Artificial Neural Networks to Recognize Speakers Division from Continuous Bengali Speech
Hasmot Ali, Md. Fahad Hossain, Md. Mehedi Hasan, Sheikh Abujar, Sheak Rashed Haider Noori
TL;DR
The paper addresses recognizing a speaker's geographical division from continuous Bengali speech by extracting MFCC features and delta dynamics, then classifying with a shallow Artificial Neural Network. Using a dataset of over 45 hours from 633 speakers across eight divisions, the approach achieves up to 85.44% validation accuracy. The study demonstrates the feasibility of region-aware speaker analysis in Bangla and contributes to Bangla NLP and ASR applications, with potential use in security and forensics. The combination of MFCC features, delta features, and a compact ANN provides a practical, low-complexity solution for Bengali division classification on real-world data.
Abstract
Voice based applications are ruling over the era of automation because speech has a lot of factors that determine a speakers information as well as speech. Modern Automatic Speech Recognition (ASR) is a blessing in the field of Human-Computer Interaction (HCI) for efficient communication among humans and devices using Artificial Intelligence technology. Speech is one of the easiest mediums of communication because it has a lot of identical features for different speakers. Nowadays it is possible to determine speakers and their identity using their speech in terms of speaker recognition.

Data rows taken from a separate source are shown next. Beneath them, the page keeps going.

(** ** Integers of 64 bits *)

(** The last 1024 numbers of 64 bits are rounded up to 2^64. *)
Lemma double_top z : 2 ^ 64 - 1024 <= z < 2 ^ 64 -> int_of_double (double_of_int z) = Some (2 ^ 64).
Proof.
  intros Hz. unfold double_of_int. rewrite bool_decide_eq_false_2 by lia. rewrite Z.abs_eq by lia.
  assert (Z.log2 z = 63) as ->.
  { apply Z.log2_unique; [lia|]. change (2 ^ Z.succ 63) with (2 ^ 64). assert (2 ^ 63 < 2 ^ 64 - 1024) by done. lia. }
  rewrite (bool_decide_eq_false_2 (63 <= 52)) by lia. change (2 ^ (63 - 52)) with 2048.
  assert (Hq : z / 2048 = 2 ^ 53 - 1) by (symmetry; apply (Z.div_unique z 2048 (2 ^ 53 - 1) (z - 2048 * (2 ^ 53 - 1))); lia).
  assert (Hr : z mod 2048 = z - 2048 * (2 ^ 53 - 1)) by (rewrite Z.mod_eq by lia; by rewrite Hq).
  rewrite Hq, Hr. rewrite (bool_decide_eq_false_2 (z < 0)) by lia. rewrite bool_decide_eq_true_2.
  2:{ destruct (decide (2048 < 2 * (z - 2048 * (2 ^ 53 - 1)))); [by left|]. right. split; [lia|done]. }
  reflexivity.
Qed.

Section Wide.
Context {PA : parson} {PV : parson_view} {B64 : base64} {PL : parson_laws}.

(** C5: what becomes of an unsigned integer of 64 bits in a JSON document: up to 2^53 it is
    read as it was written; the next one is read as another number, without an error; and
    reading one of the last 1024 is undefined, since it is stored as 2^64. *)
Theorem json_uint64_range mu j (c : io_codec_ctx V) r p ms n z : enough j ->
  node j r p (ctx_node c) (JObject ms) -> n ∉ ms.*1 -> 0 <= z < 2 ^ 64 ->
  exists j', json_write_uinteger (Some n) z {| w_doc := j; w_mem := mu |} c = Ok (tt, {| w_doc := j'; w_mem := mu |}, c) /\
    (z <= 2 ^ 53 -> json_read_uinteger (Some n) {| w_doc := j'; w_mem := mu |} c = Ok (z, {| w_doc := j'; w_mem := mu |}, c)) /\
    (z = 2 ^ 53 + 1 -> json_read_uinteger (Some n) {| w_doc := j'; w_mem := mu |} c = Ok (z - 1, {| w_doc := j'; w_mem := mu |}, c)) /\
    (2 ^ 64 - 1024 <= z -> json_read_uinteger (Some n) {| w_doc := j'; w_mem := mu |} c = UB).
Proof.
  intros He Hn Hnm Hz.
  destruct (set_number_law (double_of_int z) j r p _ ms n He Hn Hnm) as (j' & E & Hu). exists j'.
  unfold json_write_uinteger, json_write_number, json_set_number, on_object. cbn [w_doc].
  rewrite (get_object_law _ _ _ _ _ Hn), E. split; [done|].
  pose proof (updates_node _ _ _ _ _ _ _ Hn Hu) as Hn'.
  assert (Hl : jlookup n (ms ++ [(n, JNumber (double_of_int z))]) = Some (JNumber (double_of_int z))) by (by apply jlookup_new).
  destruct (get_member_law _ _ _ _ _ _ _ Hn' Hl) as (w & Ew & Hw). pose proof (node_member _ _ _ _ _ _ _ _ Hn' Hl Hw) as Hnw.
  assert (Hread : json_read_uinteger (Some n) {| w_doc := j'; w_mem := mu |} c =
    match int_of_double (double_of_int z) with
    | Some z => if bool_decide (in_u64 z) then Ok (z, {| w_doc := j'; w_mem := mu |}, c) else UB
    | None => UB
    end).
  { unfold json_read_uinteger, json_read_number, json_get_number, get_value, look, lift, mbind, M_bind. cbn [w_doc].
    rewrite (get_object_law _ _ _ _ _ Hn'), Ew, (typed_ok mu _ _ _ _ _ _ Hnw : typed JSONNumber _ _ _ = _). cbn [w_doc].
    rewrite (get_number_law _ _ _ _ _ Hnw). destruct (int_of_double _) as [z'|]; [|done]. by case_bool_decide. }
  rewrite Hread. split_and!.
  - intros Hs. rewrite double_exact by lia. by rewrite bool_decide_eq_true_2 by (unfold in_u64; lia).
  - intros ->. reflexivity.
  - intros Ht. rewrite double_top by lia. by rewrite bool_decide_eq_false_2 by (unfold in_u64; lia).
Qed.
End Wide.
End JsonSpec.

In this paper, we presented a method that will provide a speakers geographical identity in a certain region using continuous Bengali speech. We consider eight different divisions of Bangladesh as the geographical region. We applied the Mel Frequency Cepstral Coefficient (MFCC) and Delta features on an Artificial Neural Network to classify speakers division. We performed some preprocessing tasks like noise reduction and 8-10 second segmentation of raw audio before feature extraction. We used our dataset of more than 45 hours of audio data from 633 individual male and female speakers. We recorded the highest accuracy of 85.44%.